• Task goal:
What appears from the first line of the data below through the line containing "let r' := r", both included, should be copied exactly, and nothing else.

--- Recorded data Enclosed Below ---

(** ** The sections under h.mu *)

Definition joinRoom (room : string) (c : nat) (h : Hub) : Hub :=
  on_client c (fun cl => with_rooms ({[room]} ∪ rooms cl) cl)
    (MkHub (<[room := {[c]} ∪ members h room]> (hub_rooms h)) (clients h)).

(** [delete(r, c); if len(r) == 0 { delete(h.rooms, room) }] *)
Definition drop_member (c : nat) (room : string) (m : gmap string (gset nat)) : gmap string (gset nat) :=
  match m !! room with
  | Some r =>
    let r' := r ∖ {[c]} in
    if decide (r' = ∅) then delete room m else <[room := r']> m
  | None => m
  end.

Definition leaveRoom (room : string) (c : nat) (h : Hub) : Hub :=
  on_client c (fun cl => with_rooms (rooms cl ∖ {[room]}) cl)
    (MkHub (drop_member c room (hub_rooms h)) (clients h)).

Definition unregisterAll (c : nat) (h : Hub) : Hub :=
  match clients h !! c with
  | Some cl =>
    on_client c (with_rooms ∅)
      (MkHub (foldr (drop_member c) (hub_rooms h) (elements (rooms cl))) (clients h))
  | None => h
  end.

(** [RoomSize]. *)
Definition RoomSize (h : Hub) (room : string) : Z := Z.of_nat (size (members h room)).

(** [select { case c.send <- frame: default: }]: whether the frame was queued. *)
Definition try_send (c : nat) (frame : bytes) (h : Hub) : bool * Hub :=
  match clients h !! c with
  | Some cl =>
    if Z.of_nat (length (send cl)) <? defaultSendQueueSize
    then (true, on_client c (with_send (send cl ++ [frame])) h)
    else (false, h)
  | None => (false, h)
  end.

(** [<-c.send] by the write pump, when a frame is there. *)
Definition try_recv (c : nat) (h : Hub) : option bytes * Hub :=
  match clients h !! c with
  | Some cl =>
    match send cl with
    | f :: l => (Some f, on_client c (with_send l) h)
    | [] => (None, h)
    end
  | None => (None, h)
  end.

(** ** Atomic accesses *)
Inductive hubop : Type -> Type :=
| HAccept (ip : string) : hubop nat
| HRead (c : nat) : hubop Client
| HIdentity (c : nat) (u : Z) (nick ic : string) (guest : bool) : hubop unit
| HMute (c : nat) (room : string) (flag : option bool) : hubop unit   (* None: delete *)
| HSendTimes (c : nat) (l : list Z) : hubop unit
| HJoin (room : string) (c : nat) : hubop unit
| HLeave (room : string) (c : nat) : hubop unit
| HUnregister (c : nat) : hubop unit
| HMembers (room : string) : hubop (list nat)
| HSize (room : string) : hubop Z
| HTrySend (c : nat) (frame : bytes) : hubop bool
| HRecv (c : nat) : hubop (option bytes)
| HClose (c : nat) : hubop unit.

(** Every pointer in use names an accepted client: an operation on another
    number does nothing. *)
Definition if_client (c : nat) (f : Hub -> Hub) (h : Hub) : Hub :=
  match clients h !! c with Some _ => f h | None => h end.

Definition hub_step {A} (o : hubop A) (h : Hub) : A * Hub :=
  match o in hubop A return A * Hub with
  | HAccept ip => (length (clients h), MkHub (hub_rooms h) (clients h ++ [new_client ip]))
  | HRead c => (default (new_client "") (clients h !! c), h)
  | HIdentity c u nick ic guest => (tt, on_client c (with_identity u nick ic guest) h)
  | HMute c room flag =>
    (tt, on_client c (fun cl => with_muted (partial_alter (fun _ => flag) room (mutedRooms cl)) cl) h)
  | HSendTimes c l => (tt, on_client c (with_sendTimes l) h)
  | HJoin room c => (tt, if_client c (joinRoom room c) h)
  | HLeave room c => (tt, if_client c (leaveRoom room c) h)
  | HUnregister c => (tt, unregisterAll c h)
  | HMembers room => (elements (members h room), h)
  | HSize room => (RoomSize h room, h)
  | HTrySend c frame => try_send c frame h
  | HRecv c => try_recv c h
  | HClose c => (tt, on_client c closed h)
  end.

(** Ranging over a room's clients is in no particular order. *)
Definition hub_answer {A} (o : hubop A) : A -> A -> Prop :=
  match o in hubop A return A -> A -> Prop with
  | HMembers _ => fun l l' => l ≡ₚ l'
  | _ => eq
  end.

(** ** The invariant *)
Record hub_ok (h : Hub) : Prop := HubOk {
  (** no empty room stays in the map *)
  ok_nonempty : forall room s, hub_rooms h !! room = Some s -> s <> ∅;
  (** a client is in a room's set exactly when the room is in the client's *)
  ok_member : forall room c,
    c ∈ members h room <-> exists cl, clients h !! c = Some cl /\ room ∈ rooms cl;
  (** no send queue is over its buffer *)
  ok_queue : forall c cl, clients h !! c = Some cl ->
    Z.of_nat (length (send cl)) <= defaultSendQueueSize;
}.

(** No client is in any room: the hub [NewHub] makes. *)
Definition empty_hub : Hub := MkHub ∅ [].

Lemma empty_hub_ok : hub_ok empty_hub.
Proof.
  split; [done| |done]. intros room c. unfold members. cbn [hub_rooms empty_hub].
  rewrite lookup_empty. cbn. split; [set_solver|]. by intros (? & ? & ?).
Qed.

(** *** Lemmas *)
Lemma lookup_on_client c f h i :
  clients (on_client c f h) !! i = if decide (c = i) then f <$> clients h !! i else clients h !! i.
Proof.
  unfold on_client. cbn [clients]. destruct (decide (c = i)) as [->|].
  - apply list_lookup_alter_eq.
  - by apply list_lookup_alter_ne.
Qed.

Lemma members_on_client c f h room : members (on_client c f h) room = members h room.
Proof. done. Qed.

(** Accesses that leave room membership and queue alone keep the invariant. *)
Lemma on_client_ok c f h :
  (forall cl, rooms (f cl) = rooms cl) ->
  (forall cl, clients h !! c = Some cl -> Z.of_nat (length (send cl)) <= defaultSendQueueSize ->
     Z.of_nat (length (send (f cl))) <= defaultSendQueueSize) ->
  hub_ok h -> hub_ok (on_client c f h).
Proof.
  intros Hr Hq [H1 H2 H3]. split.
  - apply H1.
  - intros room i. rewrite members_on_client, H2. setoid_rewrite lookup_on_client.
    destruct (decide (c = i)) as [->|]; [|done].
    split; intros (cl & Hc & Hin).
    + exists (f cl). rewrite Hc. split; [done|by rewrite Hr].
    + destruct (clients h !! i) as [cl0|]; [|done]. cbn in Hc. injection Hc as <-.
      exists cl0. by rewrite Hr in Hin.
  - intros i cl. rewrite lookup_on_client. destruct (decide (c = i)) as [->|]; [|apply H3].
    destruct (clients h !! i) as [cl0|] eqn:E; [|done]. cbn. intros [= <-]. eauto.
Qed.

Lemma drop_member_lookup c room m r :
  default ∅ (drop_member c room m !! r) =
  if decide (r = room) then default ∅ (m !! r) ∖ {[c]} else default ∅ (m !! r).
Proof.
  unfold drop_member. destruct (m !! room) as [s|] eqn:E.
  - destruct (decide (s ∖ {[c]} = ∅)) as [He|He]; destruct (decide (r = room)) as [->|Hne].
    + rewrite lookup_delete_eq, E. cbn. by rewrite He.
    + by rewrite lookup_delete_ne by done.
    + rewrite lookup_insert_eq, E. done.
    + by rewrite lookup_insert_ne by done.
  - destruct (decide (r = room)) as [->|]; [|done]. rewrite E. cbn. set_solver.
Qed.

Lemma drop_member_nonempty c room m :
  (forall r s, m !! r = Some s -> s <> ∅) ->
  forall r s, drop_member c room m !! r = Some s -> s <> ∅.
Proof.
  intros Hm r s. unfold drop_member. destruct (m !! room) as [s0|] eqn:E; [|apply Hm].
  destruct (decide _) as [He|He].
  - rewrite lookup_delete_Some. intros [_ ?]. eauto.
  - rewrite lookup_insert_Some. intros [[_ <-]|[_ ?]]; eauto.
Qed.

Lemma drop_members_lookup c l m r :
  default ∅ (foldr (drop_member c) m l !! r) =
  if decide (r ∈ l) then default ∅ (m !! r) ∖ {[c]} else default ∅ (m !! r).
Proof.
  induction l as [|room l IH]; cbn [foldr].
  - by rewrite decide_False by apply not_elem_of_nil.
  - rewrite drop_member_lookup, IH.
    repeat case_decide; subst; set_solver.
Qed.

Lemma drop_members_nonempty c l m :
  (forall r s, m !! r = Some s -> s <> ∅) ->
  forall r s, foldr (drop_member c) m l !! r = Some s -> s <> ∅.
Proof. intros Hm. induction l; [done|]. by apply drop_member_nonempty. Qed.

Lemma joinRoom_ok room c h : hub_ok h -> hub_ok (if_client c (joinRoom room c) h).
Proof.
  unfold if_client. destruct (clients h !! c) as [cl|] eqn:Ec; [|done].
  intros [H1 H2 H3]. split.
  - intros r s. unfold joinRoom, on_client. cbn [hub_rooms]. rewrite lookup_insert_Some.
    intros [[_ <-]|[_ ?]]; [set_solver|eauto].
  - intros r i. setoid_rewrite lookup_on_client. cbn [clients].
    assert (members (joinRoom room c h) r = if decide (r = room) then {[c]} ∪ members h r else members h r) as ->.
    { unfold members, joinRoom, on_client. cbn [hub_rooms]. destruct (decide (r = room)) as [->|].
      - by rewrite lookup_insert_eq.
      - by rewrite lookup_insert_ne. }
    specialize (H2 r i). destruct (decide (c = i)) as [->|Hci].
    + rewrite Ec in *. cbn. split.
      * intros Hin. eexists. split; [done|]. cbn. destruct (decide (r = room)) as [->|]; [set_solver|].
        apply H2 in Hin as (cl' & [= <-] & ?). set_solver.
      * intros (cl' & [= <-] & Hin). cbn in Hin. destruct (decide (r = room)) as [->|]; [set_solver|].
        apply H2. exists cl. split; [done|set_solver].
    + rewrite <- H2. destruct (decide (r = room)); set_solver.
  - intros i cl'. unfold joinRoom. rewrite lookup_on_client. cbn [clients].
    destruct (decide (c = i)) as [->|]; [|apply H3].
    rewrite Ec. cbn. intros [= <-]. cbn. eauto.
Qed.

(** Taking a client out of a list of rooms keeps the invariant. *)
Lemma leave_rooms_ok l c (h : Hub) cl : clients h !! c = Some cl -> hub_ok h ->
  hub_ok (on_client c (with_rooms (rooms cl ∖ list_to_set l))
            (MkHub (foldr (drop_member c) (hub_rooms h) l) (clients h))).
Proof.
  intros Ec [H1 H2 H3]. split.
  - cbn. by apply drop_members_nonempty.
  - intros r i. rewrite members_on_client. setoid_rewrite lookup_on_client. cbn [clients].
    unfold members. cbn [hub_rooms]. rewrite drop_members_lookup.
    specialize (H2 r i). unfold members in H2. destruct (decide (c = i)) as [->|Hci].
    + rewrite Ec in *. cbn. split.
      * intros Hin. eexists. split; [done|]. cbn. destruct (decide (r ∈ l)); [set_solver|].
        apply H2 in Hin as (cl' & [= <-] & ?). set_solver.
      * intros (cl' & [= <-] & Hin). cbn in Hin. rewrite decide_False by set_solver.
        apply H2. exists cl. split; [done|set_solver].
    + rewrite <- H2. destruct (decide (r ∈ l)); set_solver.
  - intros i cl'. rewrite lookup_on_client. cbn [clients]. destruct (decide (c = i)) as [->|]; [|apply H3].
    rewrite Ec. cbn. intros [= <-]. cbn. eauto.
Qed.

Lemma on_client_ext c f g h cl : clients h !! c = Some cl -> f cl = g cl -> on_client c f h = on_client c g h.
Proof.
  intros Ec Hfg. unfold on_client. f_equal. apply list_eq. intros i.
  destruct (decide (c = i)) as [->|].
  - rewrite !list_lookup_alter_eq, Ec. cbn. by rewrite Hfg.
  - by rewrite !list_lookup_alter_ne.
Qed.

Lemma leaveRoom_ok room c h : hub_ok h -> hub_ok (if_client c (leaveRoom room c) h).
Proof.
  unfold if_client. destruct (clients h !! c) as [cl|] eqn:Ec; [|done].
  intros Hok. pose proof (leave_rooms_ok [room] c h cl Ec Hok) as Hl. cbn [foldr] in Hl.
  unfold leaveRoom. erewrite on_client_ext; [exact Hl|exact Ec|].
  cbn. f_equal. set_solver.
Qed.

Lemma unregisterAll_ok c h : hub_ok h -> hub_ok (unregisterAll c h).
Proof.
  unfold unregisterAll. destruct (clients h !! c) as [cl|] eqn:Ec; [|done].
  intros Hok. pose proof (leave_rooms_ok (elements (rooms cl)) c h cl Ec Hok) as Hl.
  erewrite on_client_ext; [exact Hl|exact Ec|].
  cbn. f_equal. set_solver.
Qed.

--- End of Enclosed Recorded data ---

• Result for this task:
(** ** The sections under h.mu *)

Definition joinRoom (room : string) (c : nat) (h : Hub) : Hub :=
  on_client c (fun cl => with_rooms ({[room]} ∪ rooms cl) cl)
    (MkHub (<[room := {[c]} ∪ members h room]> (hub_rooms h)) (clients h)).

(** [delete(r, c); if len(r) == 0 { delete(h.rooms, room) }] *)
Definition drop_member (c : nat) (room : string) (m : gmap string (gset nat)) : gmap string (gset nat) :=
  match m !! room with
  | Some r =>
    let r' := r ∖ {[c]} in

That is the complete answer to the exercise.